The number of possible assignments has to be effectively close to an integer multiple of the number of shuffles.

It doesn't matter how many universes it would take to generate all of them, there are some assignments that are less likely.

Everyone agrees that most of the possible shuffles become impossible when a CSPRNG with 256 bits of state is used. The question is just whether that matters practically. The original author seems to imply it does, but I believe they're mistaken.

Perhaps it would help to think of the randomization in two stages. In the first, we select 2^256 members from the set of all possible permutations. (This happens when we select our CSPRNG algorithm.) In the second, we select a single member from the new set of 2^256. (This happens when we select our seed and run the CSPRNG.) I believe that measurable structure in either selection would imply a practical attack on the cryptographic algorithm used in the CSPRNG, which isn't known to exist for any common such algorithm.

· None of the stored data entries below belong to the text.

(** The other queue, and the serial port. *)
Lemma moved_hw n w bs s s' : moved n w bs s s' -> hw s' = hw s.
Proof. intros Hm. rewrite (mv_frame _ _ _ _ _ Hm). by destruct n. Qed.
Lemma moved_txq w bs s s' : moved Buffer w bs s s' -> txq s' = txq s.
Proof. intros Hm. by rewrite (mv_frame _ _ _ _ _ Hm). Qed.
Lemma moved_buffer w bs s s' : moved Txq w bs s s' -> buffer s' = buffer s.
Proof. intros Hm. by rewrite (mv_frame _ _ _ _ _ Hm). Qed.

(** ** The interrupt enable register *)

(** Interrupts are wanted when there is something to transmit, and when there
    is room for what is received. *)
Definition wanted s : Z :=
  Z.lor (if bool_decide (contents (txq s) = []) then 0 else 2)
        (if bool_decide (length (contents (buffer s)) = 63%nat) then 0 else 1).

Lemma wp_input_full s (Q : bool -> dev H -> Prop) : dev_ok s ->
  Q (bool_decide (length (contents (buffer s)) = 63%nat)) s -> wp input_full Q s.
Proof. intros Hok HQ. apply wp_bind, wp_assert_off; [apply Hok|]. by apply wp_intq_full. Qed.

Lemma wp_write_ier s : dev_ok s -> dlab (chip (hw s)) = false ->
  wp write_ier (fun _ s' => exists h, s' = set_hw h s /\ others_kept (hw s) h /\
    chip h = with_ier (wanted s) (chip (hw s))) s.
Proof.
  intros Hok Hd. apply wp_bind, wp_assert_off; [apply Hok|]. apply wp_bind, wp_intq_empty; [done|].
  apply wp_bind, wp_input_full; [done|]. cbn [get_q]. apply wp_outb.
  match goal with |- context [port_outb IER_REG ?v _] => replace v with (wanted s) end.
  - eexists. split; [done|]. split.
    + apply outb_kept; [|unfold IER_REG, IO_BASE; lia]. unfold wanted.
      by destruct (bool_decide (contents (txq s) = [])), (bool_decide (length (contents (buffer s)) = 63%nat)).
    + rewrite outb_chip. unfold uart_out, with_ier. change (IER_REG =? 0x3f8) with false.
      change (IER_REG =? 0x3f9) with true. cbn iota. by rewrite Hd.
  - unfold wanted. by destruct (bool_decide (contents (txq s) = [])), (bool_decide (length (contents (buffer s)) = 63%nat)).
Qed.

Lemma wp_serial_notify s : dev_ok s -> dlab (chip (hw s)) = false ->
  wp serial_notify (fun _ s' => exists h, s' = set_hw h s /\ others_kept (hw s) h /\
    chip h = (if bool_decide (mode s = QUEUE) then with_ier (wanted s) (chip (hw s)) else chip (hw s))) s.
Proof.
  intros Hok Hd. apply wp_bind, wp_assert_off; [apply Hok|]. apply wp_bind. red. cbn [gets].
  destruct (bool_decide_reflect (mode s = QUEUE)); [by apply wp_write_ier|].
  apply wp_ret. exists (hw s). split_and!; [by destruct s|done|done].
Qed.

(** ** Keys *)

Lemma fin_input_putc b s : dev_ok s -> dlab (chip (hw s)) = false -> (length (contents (buffer s)) < 63)%nat ->
  fin (input_putc b) (fun _ s' => dev_ok s' /\ kept s s' /\
    contents (buffer s') = contents (buffer s) ++ [b] /\ contents (txq s') = contents (txq s) /\
    line (chip (hw s')) = line (chip (hw s)) /\ incoming (chip (hw s')) = incoming (chip (hw s)) /\
    (mode s = QUEUE -> ier (chip (hw s')) = wanted s')) s.
Proof.
  intros Hok Hd Hn. apply fin_prim_k. apply wp_bind, wp_assert_off; [apply Hok|].
  apply wp_bind, wp_intq_full; [done|]. cbn [get_q].
  apply wp_assertb; [by rewrite bool_decide_eq_false_2 by lia|]. cbn [dbind].
  apply fin_bind. eapply fin_mono; [by apply (fin_intq_putc Buffer)|]. intros [] s1 Hm. cbn [get_q] in Hm.
  pose proof (moved_kept _ _ _ _ _ Hm) as Hk. pose proof (moved_hw _ _ _ _ _ Hm) as Eh.
  pose proof (moved_txq _ _ _ _ Hm) as Et. pose proof (mv_contents _ _ _ _ _ Hm) as Ec. cbn [get_q] in Ec.
  pose proof (mv_ok _ _ _ _ _ Hm) as Hok1.
  apply fin_prim. eapply wp_mono; [apply wp_serial_notify; [done|by rewrite Eh]|].
  intros [] s2 (h & -> & Hk2 & Hc). cbn [hw set_hw buffer txq]. rewrite Eh in *.
  assert (Hd2 : dlab (chip h) = dlab (chip (hw s))) by (rewrite Hc; by destruct (bool_decide _)).
  split_and!; try done.
  - etrans; [exact Hk|]. apply kept_hw; by rewrite Eh.
  - by rewrite Et.
  - rewrite Hc. by destruct (bool_decide _).
  - rewrite Hc. by destruct (bool_decide _).
  - intros Em. rewrite Hc. rewrite (kp_mode _ _ Hk), Em. by rewrite bool_decide_eq_true_2.
Qed.

(** ** Transmitting from the queue *)

(** One byte, from the queue to the line. *)
Lemma fin_transmit b bs s : dev_ok s -> dlab (chip (hw s)) = false -> Forall (in_u 8) (contents (txq s)) ->
  contents (txq s) = b :: bs ->
  fin (b ⇐ intq_getc Txq; putc_poll b) (fun _ s' => dev_ok s' /\ kept s s' /\
    contents (txq s') = bs /\ buffer s' = buffer s /\
    line (chip (hw s')) = line (chip (hw s)) ++ [b] /\ incoming (chip (hw s')) = incoming (chip (hw s))) s.
Proof.
  intros Hok Hd Hb E. apply fin_bind. eapply fin_mono; [by apply (fin_intq_getc Txq)|]. intros r s1 [-> Hm].
  pose proof (moved_kept _ _ _ _ _ Hm) as Hk. pose proof (moved_hw _ _ _ _ _ Hm) as Eh.
  pose proof (mv_ok _ _ _ _ _ Hm) as Hok1. rewrite E in Hb. apply Forall_cons in Hb as [Hb _].
  eapply fin_mono; [apply fin_putc_poll; [apply Hok1|by rewrite Eh|done]|].
  intros [] s2 (h & d & -> & Hk2 & Hc). cbn [hw set_hw buffer txq]. rewrite Eh in *.
  split_and!; try done; try (by rewrite Hc).
  - etrans; [exact Hk|]. apply kept_hw; rewrite ?Eh; [done|]. by rewrite Hc.
  - exact (mv_contents _ _ _ _ _ Hm).
  - exact (moved_buffer _ _ _ _ Hm).
Qed.

(** intr_disable() and intr_set_level() around the work. *)
Definition ready s : Prop :=
  (intr (kern s) = INTR_ON -> in_external_intr (kern s) = false) /\ dev_ok (set_kern (calm (kern s)) s).

Lemma fin_disable A (k : intr_level -> dcode H A) Q s :
  fin (k (intr (kern s))) Q (set_kern (calm (kern s)) s) -> fin (dbind (dprim (on_kernel intr_disable)) k) Q s.
Proof. intros Hk. apply fin_prim_k, wp_on_kernel. exact Hk. Qed.

(** Restoring the level that was found. *)
Lemma fin_restore s s' (Q : unit -> dev H -> Prop) :
  (intr (kern s) = INTR_ON -> in_external_intr (kern s) = false) -> kept (set_kern (calm (kern s)) s) s' ->
  (kept s (set_kern (set_intr (intr (kern s)) (kern s')) s') ->
   Q tt (set_kern (set_intr (intr (kern s)) (kern s')) s')) ->
  fin (dprim (on_kernel (intr_set_level (intr (kern s)));; ret tt)) Q s'.
Proof.
  intros Hx Hk HQ. apply fin_prim, wp_bind, wp_on_kernel, wp_intr_set_level.
  - intros E. rewrite (kp_context _ _ Hk). by apply Hx.
  - apply wp_ret, HQ. destruct Hk as [Kk _ Kc Kh Kd Kv Kkeys Kdisp Kcon Km Ki]. split; try done.
    cbn in *. etrans; [apply (only_wakes_intr _ INTR_OFF)|]. etrans; [exact Kk|]. apply only_wakes_intr.
Qed.

Lemma ready_back s' lvl : dev_ok s' -> (lvl = INTR_ON -> in_external_intr (kern s') = false) ->
  ready (set_kern (set_intr lvl (kern s')) s').
Proof. intros (Hi & Ht & Hb & Hp) Hx. split; [exact Hx|]. by split_and!. Qed.

Lemma fin_serial_flush s : ready s -> dlab (chip (hw s)) = false -> Forall (in_u 8) (contents (txq s)) ->
  fin serial_flush (fun _ s' => ready s' /\ kept s s' /\ contents (txq s') = [] /\ buffer s' = buffer s /\
    line (chip (hw s')) = line (chip (hw s)) ++ contents (txq s) /\
    incoming (chip (hw s')) = incoming (chip (hw s))) s.
Proof.
  intros Hr Hd Hb. apply fin_disable. set (s0 := set_kern (calm (kern s)) s).
  apply (fin_while _ (fun n t => n = length (contents (txq t)) /\ dev_ok t /\ kept s0 t /\ buffer t = buffer s /\
    Forall (in_u 8) (contents (txq t)) /\ incoming (chip (hw t)) = incoming (chip (hw s)) /\
    line (chip (hw t)) ++ contents (txq t) = line (chip (hw s)) ++ contents (txq s))) with (n := length (contents (txq s0))).
  - intros n t (-> & Hok & Hk & Eb & Hf & Ei & El). apply wp_bind, wp_intq_empty; [done|]. cbn [get_q]. apply wp_ret.
    assert (Hdt : dlab (chip (hw t)) = false) by by rewrite (kp_dlab _ _ Hk).
    destruct (contents (txq t)) as [|b bs] eqn:E; cbn [bool_decide negb decide].
    + change (negb (bool_decide (@nil Z = []))) with false. apply fin_restore; [apply Hr|done|]. intros Hk'.
      rewrite app_nil_r in El. split_and!; try done.
      apply ready_back; [done|]. rewrite (kp_context _ _ Hk). apply Hr.
    + rewrite bool_decide_eq_false_2 by done. cbn [negb].
      eapply fin_mono; [apply (fin_transmit b bs); [done|done|by rewrite E|done]|].
      intros [] t' (Hok' & Hk' & Ec & Eb' & El' & Ei'). exists (length bs). split; [cbn; lia|].
      apply Forall_cons in Hf as [_ Hf]. split_and!; try done; try congruence; try (by rewrite Ec).
      * by etrans.
      * by rewrite Ec, El', <- app_assoc.
  - split_and!; try done. apply Hr.
Qed.

(** ** The interrupt handler *)

(** Reading a byte that has been reported. *)
Lemma wp_receive s (Q : Z -> dev H -> Prop) : dlab (chip (hw s)) = false -> dr (chip (hw s)) = true ->
  (forall v h r, incoming (chip (hw s)) = v :: r -> others_kept (hw s) h ->
     chip h = with_incoming r (chip (hw s)) -> Q v (set_hw h s)) ->
  wp (inb RBR_REG) Q s.
Proof.
  intros Hd Hdr HQ. apply wp_inb. pose proof (inb_chip RBR_REG (hw s)) as Hc. unfold uart_in in Hc.
  rewrite Hd, Hdr in Hc. cbn in Hc. destruct Hc as [Hi Hc].
  eapply HQ; [exact Hi|by apply inb_kept|]. unfold with_incoming. by rewrite Hd.
Qed.

Definition received s s' (r : list Z) : Prop :=
  contents (buffer s') = contents (buffer s) ++ r /\ incoming (chip (hw s)) = r ++ incoming (chip (hw s')).
Definition transmitted s s' (t : list Z) : Prop :=
  contents (txq s) = t ++ contents (txq s') /\ line (chip (hw s')) = line (chip (hw s)) ++ t.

  • Yeah, you're discarding almost all permutations, but in an unbiased manner. It seems to imply not only an attack, but that your experimental results rely strongly and precisely on some extremely esoteric (otherwise it would've been found already) property of the randomization algorithm. If you can only detect the effect of television on turkeys when using a PRNG whose output is appropriately likely to have a high dimensional vector space when formated as a binary square matrix then I think you should probably go back to the drawing board.

The cases that are not close to a multiple are handled by the rejection of a part of the generated random numbers.

Let's say that you have a uniform random number generator, which generates with equal probability anyone of N numbers. Then you want to choose with equal probability one of M choices.

If M divides N, then you can choose 1 of M by either multiplication with taking the integer part, or by division with taking the remainder.

When M does not divide N, for unbiased choices you must reject a part of the generated numbers, either rejecting them before the arithmetic operation (equivalent to diminishing N to a multiple of M), or rejecting them after the arithmetic operation (diminishing the maximum value of the integer part of product or of the division remainder, to match M).

This is enough for handling the case when M < N.

When M is greater than N, you can use a power of N that is greater than M (i.e. you use a tuple of numbers for making the choice), and you do the same as before.

However in this case you must trust your RNG that its output sequence is not auto-correlated.

If possible, using from the start a bigger N is preferable, but even when that is impossible, in most cases the unreachable parts of the space of random number tuples will not make any statistical difference.

To be more certain of this, you may want to repeat the experiment with several of the generators with the largest N available, taking care that they really have different structures, so that it can be expected that whichever is the inaccessible tuple space, it is not the same.

  • This is correct, but for the author's example of randomizing turkeys I wouldn't bother. A modern CSPRNG is fast enough that it's usually easier just to generate lots of excess randomness (so that the remainder is nonzero but tiny compared to the quotient and thus negligible) than to reject for exactly zero remainder.

    For example, the turkeys could be randomized by generating 256 bits of randomness per turkey, then sorting by that and taking the first half of the list. By a counting argument this must be biased (since the number of assignments isn't usually a power of two), but the bias is negligible.

    The rejection methods may be faster, and thus beneficial in something like a Monte Carlo simulation that executes many times. Rejection methods are also often the simplest way to get distributions other than uniform. The additional complexity doesn't seem worthwhile to me otherwise though, more effort and risk of a coding mistake for no meaningful gain.